▶ _Records supplied_:
----------

Definition seconds_of (h m s : N) : N := (h * 3600 + m * 60 + s)%N.

Definition read (t : string) : option N :=
  match split_on ":" t with
  | [m; s] =>
      match read_decimal m, read_decimal s with
      | Some m, Some s => Some (seconds_of 0 m s)
      | _, _ => None
      end
  | [h; m; s] =>
      match read_decimal h, read_decimal m, read_decimal s with
      | Some h, Some m, Some s => Some (seconds_of h m s)
      | _, _, _ => None
      end
  | _ => None
  end.

(** The numbers that fit on two digits. *)
Definition below_100 : list N := map N.of_nat (seq 0 100).

End Duration.

(** ** JavaScript numbers beyond 2^53

    A JavaScript number is an IEEE 754 double.  [a / d] is the quotient
    rounded to the nearest double (53 significant bits, a tie goes to the
    even one), and [Math.floor] is applied to the rounded quotient; [a % d]
    is exact.  Here the division has its rounding written out, for integers
    [a] and positive integers [d] (the exponent range of the doubles, which
    these quotients do not leave, is not modelled).  [toString] is the
    decimal notation of an integer below 2^53; beyond, JavaScript prints the
    shortest digits that identify the double, which is not modelled, and
    [formatTime] gives [None]. *)

Module Double.

(** The integer [z] is a double: it fits on 53 bits once the trailing zero
    bits are set aside. *)
Definition representable (z : Z) : bool :=
  Z.abs z mod 2 ^ Z.max 0 (Z.log2 (Z.abs z) - 52) =? 0.

(** [n / d] as the fraction [num / den] of [n / (d * 2^e)]. *)
Definition scaled (n d e : Z) : Z * Z :=
  if 0 <=? e then (n, d * 2 ^ e) else (n * 2 ^ (- e), d).

(** The exponent [e] with [2^52 <= n / (d * 2^e) < 2^53], for positive [n]
    and [d]. *)
Definition exponent (n d : Z) : Z :=
  let e := Z.log2 n - Z.log2 d - 52 in
  if fst (scaled n d e) <? 2 ^ 52 * snd (scaled n d e) then e - 1 else e.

----------

▶ _Your instructions_: For the word "scaled", go through the records and show each line that carries it.

▶ _Task answer_:
Definition scaled (n d e : Z) : Z * Z :=
  if fst (scaled n d e) <? 2 ^ 52 * snd (scaled n d e) then e - 1 else e.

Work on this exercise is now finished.